Linux

WLAN configuration

Connecting to KIT and eduroam

The following shows how to connect to KIT. The configuration for the SSID eduroam is done analogously.

Install Root CA Certificate

The T-TeleSec GlobalRoot Class 2 certificate is required.
It is included in the debian/ubuntu package ca-certificates.
The installed certificate can be found in the file /etc/ssl/certs/T-TeleSec_GlobalRoot_Class_2.pem.

Manual download for the root CA certificate: T-TeleSec_GlobalRoot_Class_2.crt
or use the alternative Link/Format from here: Telekom_Security_ServerID_OV_Class_2_CA.fullchain.pem

You can either use the Network Manager, a graphical user interface for wpa_supplicant, or wpa_supplicant itself.

Network Manager

Choose the network KIT in the Network Manager [figure 1]. Configure the settings and click on "Connect" [figure 2].

  • Wireless security: WPA & WPA Enterprise
  • Authentication: Tunneled TLS
  • Anonymous identity: anonymous@kit.edu
  • Domain: radius-wlan.scc.kit.edu (option is missing in older versions of Network Manager)
  • CA certificate: /etc/ssl/certs/T-TeleSec_GlobalRoot_Class_2.pem
  • Inner authentication: PAP
  • Username: your KIT account (e.g. ab1234@kit.edu or uxxxx@kit.edu)
  • Password: your password
Figure 1: Network Manager
Figure 1: Network Manager
Figure 2: Configuration
Figure 2: Configuration

 

wpa_suppliant

If you want to use wpa_supplicant without a gui, you can use the following settings in your configuration file.

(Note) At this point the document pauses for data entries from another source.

Definition deleteFile (this : manager) (filename : jsstring)
    : promise DeleteResult.t :=
  try_catch
    (if negb (isValidFilename filename) then
       throw (new_Error "Invalid filename")
     else
       let filePath := path_join (baseDir this) filename in
       let* _ :=
         try_catch (Fs.access filePath)
           (fun error =>
              if code_is error "ENOENT" then
                throw (new_Error "File not found")
              else throw error) in
       let* _ := Fs.unlink filePath in
       let* date := new_Date in
       ret {| DeleteResult.filename := filename;
              DeleteResult.deleted := true;
              DeleteResult.timestamp := date |})
    (fun error => throw error).

(** [s] is the order in which the [stat] calls given to [Promise.all]
    complete. *)
Definition listFiles (this : manager) (s : schedule)
    : promise (list FileDetails.t) :=
  try_catch
    (let* files := Fs.readdir (baseDir this) in
     let* fileDetails :=
       Promise.all s
         (map (fun filename =>
                 let filePath := path_join (baseDir this) filename in
                 let* stats := Fs.stat filePath in
                 ret {| FileDetails.filename := filename;
                        FileDetails.size := size stats;
                        FileDetails.created := birthtime stats;
                        FileDetails.modified := mtime stats |})
              files) in
     ret fileDetails)
    (fun error => throw error).

End FileManager.

Module FileManagerAsync := FileManager.

(** ** [FileManagerCallback] *)

Module FileManagerCallback.
Import Callback.

Definition isValidFilename := Validator.isValidFilename.

Definition createFile {X} (this : manager) (filename content : jsstring)
    (callback : cbargs CreateResult.t -> task X) : task X :=
  if negb (isValidFilename filename) then
    callback (Err (new_Error "Invalid filename"))
  else
    let filePath := path_join (baseDir this) filename in
    call (Fs.access filePath) (fun r =>
      match r with
      | Ok _ => callback (Err (new_Error "File already exists"))
      | Err error =>
          if negb (code_is error "ENOENT") then callback (Err error)
          else
            call (Fs.writeFile filePath content) (fun r =>
              match r with
              | Err error => callback (Err error)
              | Ok _ =>
                  fun w =>
                    callback
                      (Ok {| CreateResult.filename := filename;
                             CreateResult.path := path_string filePath;
                             CreateResult.size := js_length content;
                             CreateResult.created := Fs.now w |}) w
              end)
      end).

Definition readFile {X} (this : manager) (filename : jsstring)
    (callback : cbargs ReadResult.t -> task X) : task X :=
  if negb (isValidFilename filename) then
    callback (Err (new_Error "Invalid filename"))
  else
    let filePath := path_join (baseDir this) filename in
    call (Fs.readFile filePath) (fun r =>
      match r with
      | Err error =>
          if code_is error "ENOENT" then
            callback (Err (new_Error "File not found"))
          else callback (Err error)
      | Ok content =>
          call (Fs.stat filePath) (fun r =>
            match r with
            | Err error => callback (Err error)
            | Ok stats =>
                callback
                  (Ok {| ReadResult.filename := filename;
                         ReadResult.content := content;
                         ReadResult.size := size stats;
                         ReadResult.created := birthtime stats;
                         ReadResult.modified := mtime stats |})
            end)
      end).

Definition deleteFile {X} (this : manager) (filename : jsstring)
    (callback : cbargs DeleteResult.t -> task X) : task X :=
  if negb (isValidFilename filename) then
    callback (Err (new_Error "Invalid filename"))
  else
    let filePath := path_join (baseDir this) filename in
    call (Fs.access filePath) (fun r =>
      match r with
      | Err error =>
          if code_is error "ENOENT" then
            callback (Err (new_Error "File not found"))
          else callback (Err error)
      | Ok _ =>
          call (Fs.unlink filePath) (fun r =>
            match r with
            | Err error => callback (Err error)
            | Ok _ =>
                fun w =>
                  callback
                    (Ok {| DeleteResult.filename := filename;
                           DeleteResult.deleted := true;
                           DeleteResult.timestamp := Fs.now w |}) w
            end)
      end).

(** The variables the [stat] callbacks of [listFiles] share. *)
Record locals := {
  completed : Z;
  fileDetails : list FileDetails.t;
  hasError : bool
}.

(** The callback given to [fs.stat] for [filename]: what it does to the
    shared variables, and the task it runs. *)
Definition on_stat {X} (files : list jsstring)
    (callback : cbargs (list FileDetails.t) -> task X)
    (filename : jsstring) (r : cbargs Stats) (l : locals)
    : locals * task X :=
  if hasError l then (l, finished)
  else
    match r with
    | Err error =>
        ({| completed := completed l; fileDetails := fileDetails l;
            hasError := true |},
         callback (Err error))
    | Ok stats =>
        let pushed :=
          fileDetails l ++
          [{| FileDetails.filename := filename;
              FileDetails.size := size stats;
              FileDetails.created := birthtime stats;
              FileDetails.modified := mtime stats |}] in
        let l' := {| completed := completed l + 1; fileDetails := pushed;
                     hasError := hasError l |} in
        (l',
         if completed l' =? Z.of_nat (length files) then
           callback (Ok pushed)
         else finished)
    end.

(** The [stat] callbacks, run in the order the calls complete. *)
Fixpoint run_callbacks {X} (files : list jsstring)
    (callback : cbargs (list FileDetails.t) -> task X)
    (completions : list (jsstring * state Stats)) (l : locals) : task X :=
  match completions with
  | [] => finished
  | (filename, r) :: rest =>
      match r with
      | Pending => run_callbacks files callback rest l
      | Fulfilled stats =>
          let '(l', t) := on_stat files callback filename (Ok stats) l in
          seq t (run_callbacks files callback rest l')
      | Rejected error =>
          let '(l', t) := on_stat files callback filename (Err error) l in
          seq t (run_callbacks files callback rest l')
      end
  end.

More information on wpa_supplicant can be found in the archlinux wiki.

WPA2/WPA3-Enterprise (mixed/transition)

network={
ssid="KIT"
key_mgmt=WPA-EAP WPA-EAP-SHA256
pairwise=CCMP TKIP
group=CCMP TKIP
eap=TTLS
phase2="auth=PAP"
anonymous_identity="anonymous@kit.edu"
identity="ab1234@kit.edu"
password="password"
ca_cert="/etc/ssl/certs/T-TeleSec_GlobalRoot_Class_2.pem"
altsubject_match="DNS:radius-wlan.scc.kit.edu"
ieee80211w=1
}

WPA3-Enterprise (only/exclusive)

Currently WPA2/WPA3-Enterprise is supported.
A WPA3-only will be provided in the future. Please use the mixed configuration above.

iwd

If you want to use iwd, you must create a configuration file /var/lib/iwd/KIT.8021x that contains the following. ca_cert is configured for Debian/Ubuntu. For other distributions it may differ. See also the information about the CA certificate at the top of this page.

WPA2/WPA3-Enterprise (mixed/transition)

[General]
ManagementFrameProtection=1

[Security]
EAP-Method=TTLS
EAP-Identity=anonymous does-not-exist.kit edu
EAP-TTLS-CACert=/etc/ssl/certs/T-TeleSec_GlobalRoot_Class_2.pem
EAP-TTLS-ServerDomainMask=radius-wlan.scc.kit.edu
EAP-TTLS-Phase2-Method=Tunneled-PAP
EAP-TTLS-Phase2-Identity=ab1234 does-not-exist.kit edu
EAP-TTLS-Phase2-Password=password

[Settings]
AutoConnect=true

WPA3-Enterprise (only/exclusive)

Currently WPA2/WPA3-Enterprise is supported.
A WPA3-only will be provided in the future. Please use the mixed configuration above.